▶ [The data]
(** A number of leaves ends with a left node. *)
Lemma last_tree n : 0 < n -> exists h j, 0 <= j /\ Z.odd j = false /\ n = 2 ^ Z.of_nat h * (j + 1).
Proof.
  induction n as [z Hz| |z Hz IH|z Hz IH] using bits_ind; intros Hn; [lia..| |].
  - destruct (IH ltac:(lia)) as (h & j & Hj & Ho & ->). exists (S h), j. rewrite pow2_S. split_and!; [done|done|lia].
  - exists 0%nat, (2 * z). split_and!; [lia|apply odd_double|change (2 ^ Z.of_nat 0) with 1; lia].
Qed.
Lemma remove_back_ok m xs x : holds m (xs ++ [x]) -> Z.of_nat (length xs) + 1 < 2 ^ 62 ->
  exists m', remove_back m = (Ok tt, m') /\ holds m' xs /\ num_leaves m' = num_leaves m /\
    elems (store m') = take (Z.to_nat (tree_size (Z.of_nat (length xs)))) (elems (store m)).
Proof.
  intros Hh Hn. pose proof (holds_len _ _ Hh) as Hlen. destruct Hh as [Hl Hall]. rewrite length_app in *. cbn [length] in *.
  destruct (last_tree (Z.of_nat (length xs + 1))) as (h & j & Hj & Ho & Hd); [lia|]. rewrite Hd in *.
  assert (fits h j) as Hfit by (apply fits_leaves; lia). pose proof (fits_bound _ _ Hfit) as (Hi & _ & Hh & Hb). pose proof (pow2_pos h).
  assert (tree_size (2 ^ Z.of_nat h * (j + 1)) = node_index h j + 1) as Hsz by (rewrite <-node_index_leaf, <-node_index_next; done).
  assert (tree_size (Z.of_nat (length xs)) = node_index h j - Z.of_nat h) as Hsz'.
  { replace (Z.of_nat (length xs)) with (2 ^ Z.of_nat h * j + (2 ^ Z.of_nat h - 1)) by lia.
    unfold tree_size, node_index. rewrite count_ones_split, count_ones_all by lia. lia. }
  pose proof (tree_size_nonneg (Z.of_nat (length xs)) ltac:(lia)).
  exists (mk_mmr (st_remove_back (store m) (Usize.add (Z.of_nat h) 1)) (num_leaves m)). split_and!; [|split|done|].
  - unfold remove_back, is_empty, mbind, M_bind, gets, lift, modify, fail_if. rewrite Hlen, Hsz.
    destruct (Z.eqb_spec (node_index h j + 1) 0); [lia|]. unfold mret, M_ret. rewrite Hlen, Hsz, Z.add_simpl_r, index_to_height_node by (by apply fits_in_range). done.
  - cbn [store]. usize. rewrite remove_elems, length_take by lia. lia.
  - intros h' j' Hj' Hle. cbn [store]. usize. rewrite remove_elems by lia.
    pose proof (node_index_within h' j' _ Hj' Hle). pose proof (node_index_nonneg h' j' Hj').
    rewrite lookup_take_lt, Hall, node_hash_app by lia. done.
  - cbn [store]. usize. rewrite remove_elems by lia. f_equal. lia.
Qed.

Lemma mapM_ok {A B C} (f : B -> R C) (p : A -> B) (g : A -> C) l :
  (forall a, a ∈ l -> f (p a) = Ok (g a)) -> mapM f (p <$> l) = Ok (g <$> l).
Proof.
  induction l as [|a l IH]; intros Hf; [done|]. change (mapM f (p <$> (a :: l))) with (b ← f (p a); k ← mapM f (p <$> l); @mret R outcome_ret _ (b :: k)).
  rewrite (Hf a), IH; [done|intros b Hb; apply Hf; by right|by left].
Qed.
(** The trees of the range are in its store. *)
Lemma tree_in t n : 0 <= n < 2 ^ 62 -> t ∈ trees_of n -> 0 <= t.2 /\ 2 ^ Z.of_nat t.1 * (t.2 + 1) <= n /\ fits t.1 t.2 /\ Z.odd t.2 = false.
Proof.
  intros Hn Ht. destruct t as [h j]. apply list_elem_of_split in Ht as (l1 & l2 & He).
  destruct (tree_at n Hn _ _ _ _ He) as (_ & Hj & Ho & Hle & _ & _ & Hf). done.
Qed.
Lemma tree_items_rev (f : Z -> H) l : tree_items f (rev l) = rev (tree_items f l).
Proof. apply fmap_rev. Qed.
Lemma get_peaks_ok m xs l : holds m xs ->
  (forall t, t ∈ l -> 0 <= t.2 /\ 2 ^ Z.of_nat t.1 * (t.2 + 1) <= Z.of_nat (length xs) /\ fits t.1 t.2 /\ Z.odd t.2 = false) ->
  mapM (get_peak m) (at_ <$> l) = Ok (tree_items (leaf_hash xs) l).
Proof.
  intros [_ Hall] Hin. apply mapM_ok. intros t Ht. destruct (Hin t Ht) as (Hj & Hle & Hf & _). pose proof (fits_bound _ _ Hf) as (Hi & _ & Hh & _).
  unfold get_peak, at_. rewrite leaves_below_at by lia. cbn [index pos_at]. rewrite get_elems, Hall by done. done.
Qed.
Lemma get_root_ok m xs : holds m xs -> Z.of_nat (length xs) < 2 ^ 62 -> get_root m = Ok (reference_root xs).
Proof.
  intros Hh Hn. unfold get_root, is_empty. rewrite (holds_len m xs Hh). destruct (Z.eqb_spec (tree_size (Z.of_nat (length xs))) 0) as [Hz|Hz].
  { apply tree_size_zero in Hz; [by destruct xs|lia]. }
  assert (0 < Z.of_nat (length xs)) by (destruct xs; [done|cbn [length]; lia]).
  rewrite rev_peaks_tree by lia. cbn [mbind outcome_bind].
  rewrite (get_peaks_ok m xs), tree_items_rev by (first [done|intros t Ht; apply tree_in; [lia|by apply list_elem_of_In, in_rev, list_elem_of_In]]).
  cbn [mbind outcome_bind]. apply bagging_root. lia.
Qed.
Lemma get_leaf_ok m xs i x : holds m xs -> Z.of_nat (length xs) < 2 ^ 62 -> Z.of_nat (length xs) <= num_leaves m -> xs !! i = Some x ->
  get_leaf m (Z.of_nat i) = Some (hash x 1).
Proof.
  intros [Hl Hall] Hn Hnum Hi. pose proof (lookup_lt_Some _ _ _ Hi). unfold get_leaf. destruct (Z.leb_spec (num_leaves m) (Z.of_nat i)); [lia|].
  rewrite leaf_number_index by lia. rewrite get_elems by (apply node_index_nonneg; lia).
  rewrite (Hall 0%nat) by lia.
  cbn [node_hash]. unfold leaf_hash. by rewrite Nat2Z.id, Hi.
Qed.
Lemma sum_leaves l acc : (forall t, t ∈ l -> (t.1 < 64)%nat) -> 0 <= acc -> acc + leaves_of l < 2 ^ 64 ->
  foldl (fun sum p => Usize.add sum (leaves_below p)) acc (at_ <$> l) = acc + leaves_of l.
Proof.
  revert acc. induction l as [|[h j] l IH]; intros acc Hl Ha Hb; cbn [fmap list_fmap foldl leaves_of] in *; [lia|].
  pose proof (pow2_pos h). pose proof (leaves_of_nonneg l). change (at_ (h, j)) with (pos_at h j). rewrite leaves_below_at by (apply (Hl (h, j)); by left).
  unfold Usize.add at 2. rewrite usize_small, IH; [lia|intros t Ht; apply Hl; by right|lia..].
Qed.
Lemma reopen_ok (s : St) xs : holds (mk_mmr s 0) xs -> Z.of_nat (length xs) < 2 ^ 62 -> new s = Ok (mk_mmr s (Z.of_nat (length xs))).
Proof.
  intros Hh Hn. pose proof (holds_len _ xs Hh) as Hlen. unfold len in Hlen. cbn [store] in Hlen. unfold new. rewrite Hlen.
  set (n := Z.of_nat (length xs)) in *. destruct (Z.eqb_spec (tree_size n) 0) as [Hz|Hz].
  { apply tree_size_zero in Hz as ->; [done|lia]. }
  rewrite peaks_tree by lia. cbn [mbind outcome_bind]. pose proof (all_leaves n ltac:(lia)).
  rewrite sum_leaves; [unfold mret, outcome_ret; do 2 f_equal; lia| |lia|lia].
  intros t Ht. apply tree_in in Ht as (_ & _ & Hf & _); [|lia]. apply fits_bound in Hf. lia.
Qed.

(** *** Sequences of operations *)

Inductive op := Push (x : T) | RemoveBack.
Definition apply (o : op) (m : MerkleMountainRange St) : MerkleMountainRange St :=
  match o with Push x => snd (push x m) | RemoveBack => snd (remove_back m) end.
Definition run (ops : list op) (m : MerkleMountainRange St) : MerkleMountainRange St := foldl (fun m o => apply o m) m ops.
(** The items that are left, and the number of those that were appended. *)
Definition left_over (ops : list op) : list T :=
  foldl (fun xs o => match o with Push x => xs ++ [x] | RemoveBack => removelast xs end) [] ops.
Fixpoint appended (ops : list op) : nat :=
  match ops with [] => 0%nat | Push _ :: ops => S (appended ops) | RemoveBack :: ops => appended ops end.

▶ [Task objective] Please retype, with no changes, the lines that run from the first line of the entries to the line with "rewrite lookup_take_lt, Hall, node_hash_app", both ends included.

▶ [Output]
(** A number of leaves ends with a left node. *)
Lemma last_tree n : 0 < n -> exists h j, 0 <= j /\ Z.odd j = false /\ n = 2 ^ Z.of_nat h * (j + 1).
Proof.
  induction n as [z Hz| |z Hz IH|z Hz IH] using bits_ind; intros Hn; [lia..| |].
  - destruct (IH ltac:(lia)) as (h & j & Hj & Ho & ->). exists (S h), j. rewrite pow2_S. split_and!; [done|done|lia].
  - exists 0%nat, (2 * z). split_and!; [lia|apply odd_double|change (2 ^ Z.of_nat 0) with 1; lia].
Qed.
Lemma remove_back_ok m xs x : holds m (xs ++ [x]) -> Z.of_nat (length xs) + 1 < 2 ^ 62 ->
  exists m', remove_back m = (Ok tt, m') /\ holds m' xs /\ num_leaves m' = num_leaves m /\
    elems (store m') = take (Z.to_nat (tree_size (Z.of_nat (length xs)))) (elems (store m)).
Proof.
  intros Hh Hn. pose proof (holds_len _ _ Hh) as Hlen. destruct Hh as [Hl Hall]. rewrite length_app in *. cbn [length] in *.
  destruct (last_tree (Z.of_nat (length xs + 1))) as (h & j & Hj & Ho & Hd); [lia|]. rewrite Hd in *.
  assert (fits h j) as Hfit by (apply fits_leaves; lia). pose proof (fits_bound _ _ Hfit) as (Hi & _ & Hh & Hb). pose proof (pow2_pos h).
  assert (tree_size (2 ^ Z.of_nat h * (j + 1)) = node_index h j + 1) as Hsz by (rewrite <-node_index_leaf, <-node_index_next; done).
  assert (tree_size (Z.of_nat (length xs)) = node_index h j - Z.of_nat h) as Hsz'.
  { replace (Z.of_nat (length xs)) with (2 ^ Z.of_nat h * j + (2 ^ Z.of_nat h - 1)) by lia.
    unfold tree_size, node_index. rewrite count_ones_split, count_ones_all by lia. lia. }
  pose proof (tree_size_nonneg (Z.of_nat (length xs)) ltac:(lia)).
  exists (mk_mmr (st_remove_back (store m) (Usize.add (Z.of_nat h) 1)) (num_leaves m)). split_and!; [|split|done|].
  - unfold remove_back, is_empty, mbind, M_bind, gets, lift, modify, fail_if. rewrite Hlen, Hsz.
    destruct (Z.eqb_spec (node_index h j + 1) 0); [lia|]. unfold mret, M_ret. rewrite Hlen, Hsz, Z.add_simpl_r, index_to_height_node by (by apply fits_in_range). done.
  - cbn [store]. usize. rewrite remove_elems, length_take by lia. lia.
  - intros h' j' Hj' Hle. cbn [store]. usize. rewrite remove_elems by lia.
    pose proof (node_index_within h' j' _ Hj' Hle). pose proof (node_index_nonneg h' j' Hj').
    rewrite lookup_take_lt, Hall, node_hash_app by lia. done.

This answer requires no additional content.